A prioridade de garantir que os jogadores estejam nas melhores condições explica a ausência de nomes como Antonee Robinson e Malik Tillman, que são habitualmente titulares. Com a sua ausência, quais jogadores conseguiram melhorar a sua posição na equipa e quais viram a sua cotação baixar?
Balanço de Desempenho: Quem Subiu e Quem Desceu de Cotação
A contratação de Mauricio Pochettino gerou a expectativa de que ele elevaria o patamar da USMNT. Nos treinos, essa promessa parece ter sido cumprida, com relatos dos jogadores a descreverem as suas sessões como intensas desde que assumiu o comando. Contudo, essa intensidade não se tem traduzido em resultados consistentes em campo. A federação de futebol dos EUA tem sido ambiciosa ao agendar jogos contra adversários de topo, mas é precisamente nestes momentos que a equipa deveria demonstrar uma evolução clara. Aproximando-se de um ano no cargo, as questões que pairavam sobre o argentino no início da sua missão ainda persistem. Embora jogos futuros contra o Japão ou na janela internacional de outubro possam oferecer uma oportunidade para reverter esta tendência, o tempo é escasso e as exibições da USMNT não estão a melhorar.
Mesmo na partida contra a Coreia do Sul, uma coisa é ter uma defesa nova a jogar junta. Outra é parecer que os jogadores não treinaram suficientemente e desconhecem as posições dos seus colegas. Problemas em jogadas simples não deveriam surgir nesta fase do mandato de Pochettino, e é aí que a preocupação começa a instalar-se.

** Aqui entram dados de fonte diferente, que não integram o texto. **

(** A packet that opens is delivered exactly when the window accepts its nonce. *)
Lemma Decrypt_opened s n ct pt :
  n < RekeyThreshold -> c_open (s_recv s) n ct = Some pt ->
  Decrypt s n ct = (with_window s (fst (checkAndMark (s_window s) n)),
                    if snd (checkAndMark (s_window s) n) then pt else None).
Proof.
  intros Hn Ho. unfold Decrypt. rewrite (proj2 (Z.leb_gt _ _)), Ho, check_checkAndMark by done.
  destruct (checkAndMark (s_window s) n) as [w []] eqn:E; cbn; [done|].
  assert (w = s_window s) as ->.
  { unfold checkAndMark in E. repeat case_in E; congruence. }
  by destruct s.
Qed.

Lemma decrypt_run_opened s pkts :
  Forall (fun p => p.1 < RekeyThreshold) pkts ->
  (forall p, p ∈ pkts -> is_Some (c_open (s_recv s) p.1 p.2)) ->
  decrypt_run s pkts =
    zip_with (fun (b : bool) p => if b then default None (c_open (s_recv s) p.1 p.2) else None)
             (run (s_window s) pkts.*1) pkts.
Proof.
  intros Hn Ho. revert s Ho. induction Hn as [|[n ct] pkts Hp Hn IH]; intros s Ho; [done|].
  destruct (Ho (n, ct)) as [pt Hpt]; [set_solver|]. cbn in Hp, Hpt.
  cbn [decrypt_run fmap list_fmap run zip_with fst snd].
  rewrite (Decrypt_opened _ _ _ _ Hp Hpt), Hpt. cbn. f_equal.
  rewrite IH; [done|]. intros p Hin. apply Ho. set_solver.
Qed.

(** nonces are never reused: of at most [2^64] calls to [Encrypt] on a
    new session, call [i] seals under nonce [i] if [i] is below the rekey
    threshold and fails with [ErrRekeyRequired] otherwise. *)
Theorem encrypt_nonces r now pts i pt :
  Z.of_nat (length pts) <= 2 ^ 64 -> pts !! i = Some pt ->
  encrypt_run (New r now) pts !! i =
    Some (if RekeyThreshold <=? Z.of_nat i then Err ErrRekeyRequired
          else Ok (Z.of_nat i, c_seal (hr_SendCS r) (Z.of_nat i) pt)).
Proof. intros Hlen Hi. rewrite (encrypt_run_lookup _ _ _ pt); cbn; done. Qed.

Definition plain_cipher : Cipher := {| c_seal n pt := n :: pt; c_open n ct := Some (Some (drop 1 ct)) |}.
Definition demo_result : HandshakeResult :=
  {| hr_SendCS := plain_cipher; hr_RecvCS := plain_cipher; hr_SessionID := zeros 8;
     hr_PeerEd25519Public := zeros 32; hr_NetworkID := zeros 16 |}.

#[export] Instance plain_cipher_pair : CipherPair plain_cipher plain_cipher.
Proof. intros n pt _. reflexivity. Qed.

Lemma encrypt_nonces_witness :
  encrypt_run (New demo_result 0) [[1]; [2]] !! 1%nat = Some (Ok (1, [1; 2])).
Proof. apply (encrypt_nonces demo_result 0 [[1]; [2]] 1 [2]); [cbn; lia|reflexivity]. Defined.

(** The datagram sent for the [d]-th plaintext. *)
Definition wire (c : Cipher) (pts : list (list Z)) (d : nat) : Z * list Z :=
  (Z.of_nat d, c_seal c (Z.of_nat d) (default [] (pts !! d))).

Lemma take_fmap_inj (ds : list nat) i d :
  (Z.of_nat d ∉ take i (Z.of_nat <$> ds)) <-> (d ∉ take i ds).
Proof.
  rewrite <- fmap_take, list_elem_of_fmap. split; intros H Hin; apply H; [eauto|].
  destruct Hin as (k & Hk & Hin). apply Nat2Z.inj in Hk. by subst.
Qed.

Lemma encrypt_run_length s pts : length (encrypt_run s pts) = length pts.
Proof. revert s. induction pts as [|p pts IH]; intros s; cbn; [done|]. by rewrite IH. Qed.

(** Below the rekey threshold every call succeeds, so the datagrams on the
    wire are the sealed plaintexts in order. *)
Lemma encrypt_run_wire r now pts :
  Z.of_nat (length pts) <= RekeyThreshold ->
  encrypt_run (New r now) pts = Ok <$> (wire (hr_SendCS r) pts <$> seq 0 (length pts)).
Proof.
  intros Hlen. apply list_eq_same_length with (n := length pts).
  - by rewrite !length_fmap, length_seq.
  - apply encrypt_run_length.
  - intros k x y Hk Hx Hy. rewrite !list_lookup_fmap, lookup_seq_lt in Hy by done.
    destruct (lookup_lt_is_Some_2 _ _ Hk) as [pt Hpt].
    rewrite (encrypt_run_lookup _ _ _ pt) in Hx by (cbn; unfold RekeyThreshold in *; (done || lia)).
    cbn in Hx, Hy. rewrite (proj2 (Z.leb_gt _ _)) in Hx by lia.
    unfold wire in Hy. rewrite Hpt in Hy. cbn in Hy. rewrite Z.add_0_l in Hx. congruence.
Qed.

Lemma decrypt_run_wire a b now pts ds i d pt :
  CipherPair a (hr_RecvCS b) -> Z.of_nat (length pts) <= RekeyThreshold ->
  Forall (fun p => p <> []) pts -> Forall (fun k => (k < length pts)%nat) ds ->
  ds !! i = Some d -> pts !! d = Some pt ->
  decrypt_run (New b now) (wire a pts <$> ds) !! i =
    Some (if snd (checkAndMark (after zero (take i (Z.of_nat <$> ds))) (Z.of_nat d))
          then Some pt else None).
Proof.
  intros Hpair Hlen Hne Hds Hi Hd.
  assert (forall k p, pts !! k = Some p ->
            c_open (hr_RecvCS b) (wire a pts k).1 (wire a pts k).2 = Some (Some p)) as Hopen.
  { intros k p Hk. unfold wire. rewrite Hk. cbn. apply Hpair. by apply (Forall_lookup_1 _ _ _ _ Hne Hk). }
  rewrite decrypt_run_opened; cbn [New s_recv s_window].
  - assert ((wire a pts <$> ds).*1 = Z.of_nat <$> ds) as ->.
    { rewrite <- list_fmap_compose. by apply list_fmap_ext. }
    rewrite lookup_zip_with, run_lookup, !list_lookup_fmap, Hi.
    cbn [fmap option_fmap option_map mbind option_bind]. by rewrite (Hopen _ _ Hd).
  - apply Forall_fmap. eapply Forall_impl; [exact Hds|]. cbn. intros k Hk. lia.
  - intros p (k & -> & Hk)%list_elem_of_fmap.
    apply (proj1 (Forall_forall _ _) Hds), lookup_lt_is_Some_2 in Hk as [q Hq].
    rewrite (Hopen _ _ Hq). eauto.
Qed.

(** C14: end to end over a network that loses, reorders and duplicates: the
    receiver delivers the plaintext of an arriving packet iff this packet did
    not arrive before and no packet [WindowSize] or more ahead of it did. *)
Theorem delivery a b now now' pts ds i d pt :
  CipherPair (hr_SendCS a) (hr_RecvCS b) ->
  Z.of_nat (length pts) <= RekeyThreshold ->
  Forall (fun p => p <> []) pts -> Forall (fun k => (k < length pts)%nat) ds ->
  ds !! i = Some d -> pts !! d = Some pt ->
  encrypt_run (New a now) pts = Ok <$> (wire (hr_SendCS a) pts <$> seq 0 (length pts)) /\
  decrypt_run (New b now') (wire (hr_SendCS a) pts <$> ds) !! i =
    Some (if bool_decide ((d ∉ take i ds) /\
                          Forall (fun k => Z.of_nat k - WindowSize < Z.of_nat d) (take i ds))
          then Some pt else None).
Proof.
  intros Hpair Hlen Hne Hds Hi Hd. split; [by apply encrypt_run_wire|].
  rewrite (decrypt_run_wire _ b now' pts ds i d pt) by done. do 2 f_equal.
  assert (u64s_ok (Z.of_nat <$> ds)).
  { apply Forall_fmap. eapply Forall_impl; [exact Hds|]. cbn. unfold RekeyThreshold in Hlen. lia. }
  pose proof (window_exact_lookup (Z.of_nat <$> ds) i (Z.of_nat d)) as Hw.
  rewrite list_lookup_fmap, Hi in Hw. rewrite Hw by done.
  erewrite bool_decide_ext; [done|]. rewrite take_fmap_inj, <- fmap_take, Forall_fmap. done.
Qed.

Lemma delivery_witness :
  encrypt_run (New demo_result 0) [[1]; [2]]
    = Ok <$> (wire plain_cipher [[1]; [2]] <$> seq 0 2) /\
  decrypt_run (New demo_result 0) (wire plain_cipher [[1]; [2]] <$> [1; 0; 1]%nat) !! 1%nat =
    Some (if bool_decide ((0%nat ∉ take 1 [1; 0; 1]%nat) /\
            Forall (fun k => Z.of_nat k - WindowSize < Z.of_nat 0) (take 1 [1; 0; 1]%nat))
          then Some [1] else None).
Proof.
  apply (delivery demo_result demo_result 0 0 [[1]; [2]] [1; 0; 1]%nat 1 0 [1] plain_cipher_pair);
    [vm_compute; discriminate|repeat constructor; discriminate|repeat constructor; cbn; lia|reflexivity..].
Defined.

End Session.

Module Concurrent.
Import Window Session.

(** ** Interleaved [Decrypt] calls

    [Decrypt] holds the mutex only around [check] and around [checkAndMark],
    so calls of several goroutines interleave between the two.  A thread is a
    call at one of its program points. *)
Inductive thread :=
| TCheck (nonce : Z) (ct : list Z)          (* before the first critical section *)
| TOpen (nonce : Z) (ct : list Z)           (* check passed, mutex released *)
| TMark (nonce : Z) (pt : goslice)          (* authenticated, before the second one *)
| TDrop (nonce : Z)                         (* returned nil, nil *)
| TDone (nonce : Z) (pt : goslice).         (* returned plaintext *)

(** One atomic step of a thread on the shared window. *)
Definition tstep (c : Cipher) (w : replayWindow) (t : thread) : replayWindow * thread :=
  match t with
  | TCheck n ct =>
      if RekeyThreshold <=? n then (w, TDrop n)
      else if check w n then (w, TOpen n ct) else (w, TDrop n)
  | TOpen n ct =>
      match c_open c n ct with
      | None => (w, TDrop n)
      | Some pt => (w, TMark n pt)
      end
  | TMark n pt =>
      let '(w', valid) := checkAndMark w n in
      (w', if valid then TDone n pt else TDrop n)
  | TDrop n => (w, TDrop n)
  | TDone n pt => (w, TDone n pt)
  end.

(** A configuration: the shared window and the calls in flight; any thread
    may take the next step. *)
Inductive step (c : Cipher) : replayWindow * list thread -> replayWindow * list thread -> Prop :=
| step_thread w ts i t w' t' :
    ts !! i = Some t -> tstep c w t = (w', t') ->
    step c (w, ts) (w', <[i := t']> ts).

Definition nonce_of (t : thread) : Z :=
  match t with TCheck n _ | TOpen n _ | TMark n _ | TDrop n | TDone n _ => n end.

Definition is_done (t : thread) : bool := match t with TDone _ _ => true | _ => false end.
Definition is_start (t : thread) : bool := match t with TCheck _ _ => true | _ => false end.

No momento em que Alex Freeman entrou em campo, a energia da equipa aumentou visivelmente. Freeman, filho do ex-wide receiver dos Green Bay Packers, Antonio Freeman, jogou apenas 28 minutos, mas a sua participação coincidiu com o período de maior intensidade e eficácia da USMNT. Criando uma oportunidade de golo e desarmando jogadas de forma impressionante, Freeman está a subir rapidamente na hierarquia da equipa. Tendo feito a sua estreia pela USMNT apenas em julho, num jogo perdido contra a Turquia, Freeman está a consolidar a sua posição no plantel para o Mundial. Se mantiver este ritmo, não seria surpreendente vê-lo como titular na posição de lateral-direito quando o torneio começar. Joe Scally não tem figurado nos planos de Pochettino e Dest ainda tem trabalho a fazer para regressar ao seu melhor, o que significa que, enquanto Freeman continuar a ter boas exibições pela USMNT, ele permanecerá uma forte opção.
Se um lateral-direito está a ascender na hierarquia, isso implica que há concorrência para aquele que foi titular pela USMNT no Mundial de 2022. Os problemas defensivos de Sergiño Dest foram totalmente expostos, com Son a ter liberdade para desestabilizar toda a defesa. Por mais que Dest contribua no ataque para impulsionar a USMNT na posse de bola, essa contribuição perderá valor se a equipa continuar a sofrer golos. Uma defesa em constante rotação à sua volta não ajudou, mas Dest poderia ser mais eficaz se a seleção nacional adotasse uma linha de três defesas com maior frequência. No PSV, isso não é um problema porque a sua equipa é forte o suficiente para controlar a posse, proporcionando a Dest menos responsabilidades defensivas. No sistema de Pochettino, tudo precisa de funcionar em sintonia. Se uma peça não se encaixa, os golos acabam por surgir. Esta foi a primeira aparição de Dest sob o comando de Pochettino, por isso ainda não é altura para pânico, mas se as coisas não melhorarem rapidamente, a preocupação irá aumentar.
A antecipação de Matt Freese foi excecional durante esta partida. Apesar do caos à sua frente, Freese conseguiu sair da área, interceptando oportunidades da Coreia do Sul e fez o que pôde para realizar grandes defesas. Enfrentando apenas quatro remates à baliza, Freese defendeu dois deles, e um dos golos sofridos foi bastante infeliz, considerando a confusão que ocorria à sua frente. A USMNT tem um dilema na baliza com Matt Turner de volta ao New England Revolution e a jogar regularmente, mas se Freese conseguir continuar a ter um desempenho como este, a camisola número um será dele para conquistar.